Every other day dump all of the dirty diapers from your pail into the wash, add 1/4 Allen's Naturally Biodegradable detergent, super easy with the gallon pump, and wash on hot with a high water level. Tumble dry inserts, hang dry covers. Stuff. Repeat.
This is per size. If you really want to save money you can go with a one size system, but be warned you may have babies like mine that they never really fit very well. Most babies will wear small and medium their whole diapering time (depending on the fit of the particular brand).
There are also diapers that come with the absorbent and waterproof components attached. These are called All-In-Ones. Or there are pocket diapers where you stuff the absorbent piece between the waterproof cover and a stay-dry layer. These brag of being more convenient, but are a lot more expensive, and don't save much work in my opinion. I still stuff them all when they come out of the wash, but I can get by with a lot fewer covers.

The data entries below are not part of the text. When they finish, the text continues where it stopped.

(** * django_local_library: the catalog application

    A shallow embedding of [catalog/models.py] and [catalog/views.py].

    - Database tables are finite maps from primary key to row.
    - A [datetime.date] is its proleptic Gregorian ordinal
      ([date.toordinal()]), so comparison of dates is comparison of
      integers and [timedelta(weeks=n)] adds [7 * n].  The ordinals are not
      bounded: [OverflowError] past year 9999 is left out.
    - A [uuid.UUID] is its 128-bit integer value ([UUID.int]).
    - A text is the string of the bytes of its UTF-8 encoding.
    - Views run in a state-and-abort monad over the entity store, the
      caller's session and the list of queries issued so far. *)

From stdpp Require Import gmap strings list fin_maps sorting.
From Stdlib Require Import ZArith Ascii String.

Local Open Scope string_scope.

(** ** Dates *)

Definition date := Z.

Definition timedelta_weeks (n : Z) : Z := (7 * n)%Z.

(** ** Strings *)

Module Str.

(** Folding of the 26 letters of ASCII to their small form. *)
Definition lower_ascii (c : ascii) : ascii :=
  let n := nat_of_ascii c in
  if (65 <=? n)%nat && (n <=? 90)%nat then ascii_of_nat (n + 32) else c.

Fixpoint lower (s : string) : string :=
  match s with
  | EmptyString => EmptyString
  | String c s' => String (lower_ascii c) (lower s')
  end.

Fixpoint startswith (p s : string) : bool :=
  match p, s with
  | EmptyString, _ => true
  | String a p', String b s' => Ascii.eqb a b && startswith p' s'
  | String _ _, EmptyString => false
  end.

(** [needle in hay] *)
Fixpoint contains (needle hay : string) : bool :=
  startswith needle hay ||
  match hay with
  | EmptyString => false
  | String _ hay' => contains needle hay'
  end.

(** Folding of the 26 letters of ASCII to their capital form. *)
Definition upper_ascii (c : ascii) : ascii :=
  let n := nat_of_ascii c in
  if (97 <=? n)%nat && (n <=? 122)%nat then ascii_of_nat (n - 32) else c.

Fixpoint upper (s : string) : string :=
  match s with
  | EmptyString => EmptyString
  | String c s' => String (upper_ascii c) (upper s')
  end.

(** The [__icontains] lookup: the backend compares the texts after folding
    them, with [fold] ([LIKE] on SQLite folds the letters of ASCII and
    nothing else; PostgreSQL and Oracle compare [UPPER(..)] of both sides). *)
Definition icontains (fold : string → string) (needle hay : string) : bool :=
  contains (fold needle) (fold hay).

(** The number of characters of a text: the bytes of its UTF-8 encoding that
    do not continue a character. *)
Definition continuation (c : ascii) : bool :=
  let n := nat_of_ascii c in (128 <=? n)%nat && (n <? 192)%nat.

Fixpoint char_length (s : string) : nat :=
  match s with
  | EmptyString => O
  | String c s' => ((if continuation c then 0 else 1) + char_length s')%nat
  end.

Definition hex_digit (n : Z) : ascii :=
  match String.get (Z.to_nat n) "0123456789abcdef" with
  | Some c => c
  | None => "0"%char
  end.

(** ['%0{width}x' % n] for [0 <= n < 16 ^ width]. *)
Fixpoint hex_fixed (width : nat) (n : Z) : string :=
  match width with
  | O => EmptyString
  | S w => hex_fixed w (n / 16)%Z +:+ String (hex_digit (n mod 16)%Z) EmptyString
  end.

End Str.

(** ** uuid *)

Module uuid.

(** [UUID.int], with [0 <= int < 2 ^ 128]. *)
Definition UUID := Z.

(** [UUID.__str__]: the 32 hex digits grouped 8-4-4-4-12. *)
Definition str (u : UUID) : string :=
  let hex := Str.hex_fixed 32 u in
  substring 0 8 hex +:+ "-" +:+ substring 8 4 hex +:+ "-" +:+
  substring 12 4 hex +:+ "-" +:+ substring 16 4 hex +:+ "-" +:+
  substring 20 12 hex.

End uuid.

(** ** Exceptions that the modelled code can raise *)

Inductive Exception :=
| AttributeError (msg : string)
| DoesNotExist.

Inductive Raises (A : Type) :=
| Returns (a : A)
| Raise (e : Exception).
Arguments Returns {A} a.
Arguments Raise {A} e.

(** * catalog/models.py *)

Module Genre.
Record t := { id : Z; name : string }.

Definition permissions : list (string * string) :=
  [ ("can_create_genre", "Create genre");
    ("can_update_genre", "Update genre");
    ("can_delete_genre", "Delete genre") ].

Definition str (self : t) : string := name self.
End Genre.

Module Language.
Record t := { id : Z; name : string }.

Definition permissions : list (string * string) :=
  [ ("can_create_language", "Create language");
    ("can_update_language", "Update language");
    ("can_delete_language", "Delete language") ].

Definition str (self : t) : string := name self.
End Language.

Module Author.
Record t := {
  id : Z;
  first_name : string;
  last_name : string;
  date_of_birth : option date;
  date_of_death : option date
}.

Definition permissions : list (string * string) :=
  [ ("can_create_author", "Create author");
    ("can_update_author", "Update author");
    ("can_delete_author", "Delete author") ].

Definition str (self : t) : string :=
  first_name self +:+ " " +:+ last_name self.
End Author.

Module Book.
Record t := {
  id : Z;
  title : string;
  author : option Z;      (* ForeignKey('Author', on_delete=SET_NULL, null=True) *)
  summary : string;
  isbn : string;
  genre : gset Z;         (* ManyToManyField(Genre) *)
  language : option Z     (* ForeignKey('Language', on_delete=SET_NULL, null=True) *)
}.

Definition permissions : list (string * string) :=
  [ ("can_create_book", "Create book");
    ("can_update_book", "Update book");
    ("can_delete_book", "Delete book") ].

Definition set_author (a : option Z) (self : t) : t :=
  {| id := id self; title := title self; author := a; summary := summary self;
     isbn := isbn self; genre := genre self; language := language self |}.

Definition set_language (l : option Z) (self : t) : t :=
  {| id := id self; title := title self; author := author self;
     summary := summary self; isbn := isbn self; genre := genre self;
     language := l |}.

Definition set_genre (g : gset Z) (self : t) : t :=
  {| id := id self; title := title self; author := author self;
     summary := summary self; isbn := isbn self; genre := g;
     language := language self |}.

Definition str (self : t) : string := title self.
End Book.

Module BookInstance.
Record t := {
  id : uuid.UUID;
  book : option Z;        (* ForeignKey('Book', on_delete=SET_NULL, null=True) *)
  imprint : string;
  due_back : option date;
  borrower : option Z;    (* ForeignKey(User, on_delete=SET_NULL, null=True) *)
  status : string
}.

Definition LOAN_STATUS : list (string * string) :=
  [ ("m", "Maintenance"); ("o", "On loan"); ("a", "Available"); ("r", "Reserved") ].

Definition status_default : string := "m".

Definition permissions : list (string * string) :=
  [ ("can_mark_returned", "Set book as returned");
    ("can_create_bookinstance", "Create bookinstance");
    ("can_update_bookinstance", "Update bookinstance");
    ("can_delete_bookinstance", "Delete bookinstance") ].

Definition set_due_back (d : option date) (self : t) : t :=
  {| id := id self; book := book self; imprint := imprint self; due_back := d;
     borrower := borrower self; status := status self |}.

Definition set_book (b : option Z) (self : t) : t :=
  {| id := id self; book := b; imprint := imprint self; due_back := due_back self;
     borrower := borrower self; status := status self |}.

(** The [is_overdue] property.  A [date] object is always truthy, so
    [self.due_back and ...] only tests for [None]. *)
Definition is_overdue (today : date) (self : t) : bool :=
  match due_back self with
  | Some d => if (today >? d)%Z then true else false
  | None => false
  end.

(** [__str__]: ['{0} ({1})'.format(self.id, self.book.title)].  The argument
    [self_book] is what the attribute access [self.book] evaluates to: the
    related row, or [None] when the foreign key is NULL. *)
Definition str (self_book : option Book.t) (self : t) : Raises string :=
  match self_book with
  | Some b => Returns (uuid.str (id self) +:+ " (" +:+ Book.title b +:+ ")")
  | None => Raise (AttributeError "'NoneType' object has no attribute 'title'")
  end.
End BookInstance.

(** ** The entity store *)

Inductive Model := MGenre | MLanguage | MAuthor | MBook | MBookInstance.

#[global] Instance Model_eq_dec : EqDecision Model.
Proof. solve_decision. Defined.

Record Store := {
  genres : gmap Z Genre.t;
  languages : gmap Z Language.t;
  authors : gmap Z Author.t;
  books : gmap Z Book.t;
  bookinstances : gmap Z BookInstance.t
}.

Definition empty_store : Store :=
  {| genres := ∅; languages := ∅; authors := ∅; books := ∅; bookinstances := ∅ |}.

Definition with_genres (f : gmap Z Genre.t → gmap Z Genre.t) (db : Store) : Store :=
  {| genres := f (genres db); languages := languages db; authors := authors db;
     books := books db; bookinstances := bookinstances db |}.

Definition with_languages (f : gmap Z Language.t → gmap Z Language.t) (db : Store) : Store :=
  {| genres := genres db; languages := f (languages db); authors := authors db;
     books := books db; bookinstances := bookinstances db |}.

Definition with_authors (f : gmap Z Author.t → gmap Z Author.t) (db : Store) : Store :=
  {| genres := genres db; languages := languages db; authors := f (authors db);
     books := books db; bookinstances := bookinstances db |}.

Definition with_books (f : gmap Z Book.t → gmap Z Book.t) (db : Store) : Store :=
  {| genres := genres db; languages := languages db; authors := authors db;
     books := f (books db); bookinstances := bookinstances db |}.

Definition with_bookinstances
    (f : gmap Z BookInstance.t → gmap Z BookInstance.t) (db : Store) : Store :=
  {| genres := genres db; languages := languages db; authors := authors db;
     books := books db; bookinstances := f (bookinstances db) |}.

(** [on_delete=models.SET_NULL]: every row whose foreign key [fk] points at
    the deleted primary key keeps existing, with that key set to NULL. *)
Definition SET_NULL {R : Type} (fk : R → option Z) (set_fk : option Z → R → R)
    (pk : Z) (rows : gmap Z R) : gmap Z R :=
  (λ r, if bool_decide (fk r = Some pk) then set_fk None r else r) <$> rows.

(** Deleting a [Genre] drops its rows of the many-to-many link table. *)
Definition unlink_genre (pk : Z) (rows : gmap Z Book.t) : gmap Z Book.t :=
  (λ b, Book.set_genre (Book.genre b ∖ {[pk]}) b) <$> rows.

(** [obj.delete()] for each model, with the [on_delete] handlers that the
    fields referencing it declare. *)
Definition delete_author (pk : Z) (db : Store) : Store :=
  with_authors (delete pk)
    (with_books (SET_NULL Book.author Book.set_author pk) db).

Definition delete_language (pk : Z) (db : Store) : Store :=
  with_languages (delete pk)
    (with_books (SET_NULL Book.language Book.set_language pk) db).

Definition delete_book (pk : Z) (db : Store) : Store :=
  with_books (delete pk)
    (with_bookinstances (SET_NULL BookInstance.book BookInstance.set_book pk) db).

Definition delete_genre (pk : Z) (db : Store) : Store :=
  with_genres (delete pk) (with_books (unlink_genre pk) db).

Definition delete_bookinstance (pk : Z) (db : Store) : Store :=
  with_bookinstances (delete pk) db.

(** The attribute access [self.book] on a [BookInstance]. *)
Definition BookInstance_book (db : Store) (self : BookInstance.t)
    : Raises (option Book.t) :=
  match BookInstance.book self with
  | None => Returns None
  | Some k =>
      match books db !! k with
      | Some b => Returns (Some b)
      | None => Raise DoesNotExist
      end
  end.

(** [str(book_inst)] evaluated against the store. *)
Definition BookInstance_str (db : Store) (self : BookInstance.t) : Raises string :=
  match BookInstance_book db self with
  | Returns b => BookInstance.str b self
  | Raise e => Raise e
  end.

These wash instructions are for a top load washer. Apparently front loading high efficiency machines can be a little trickier. There are several places with more instructions, like The Cloth Diaper Whisperer. I am not qualified to advise, since I have a simple old fashioned machine.
If you pin your inserts you can use wool covers which are natural and breath. They are rather expensive, but you need only a few. They only need to be washed every 3 or 4 weeks. Melt 1/4" Lansinoh into 2 cups hot water and them pour into a sink full of water. Briefly soak wool things, pat them dry (don't wring), and lay to finish drying.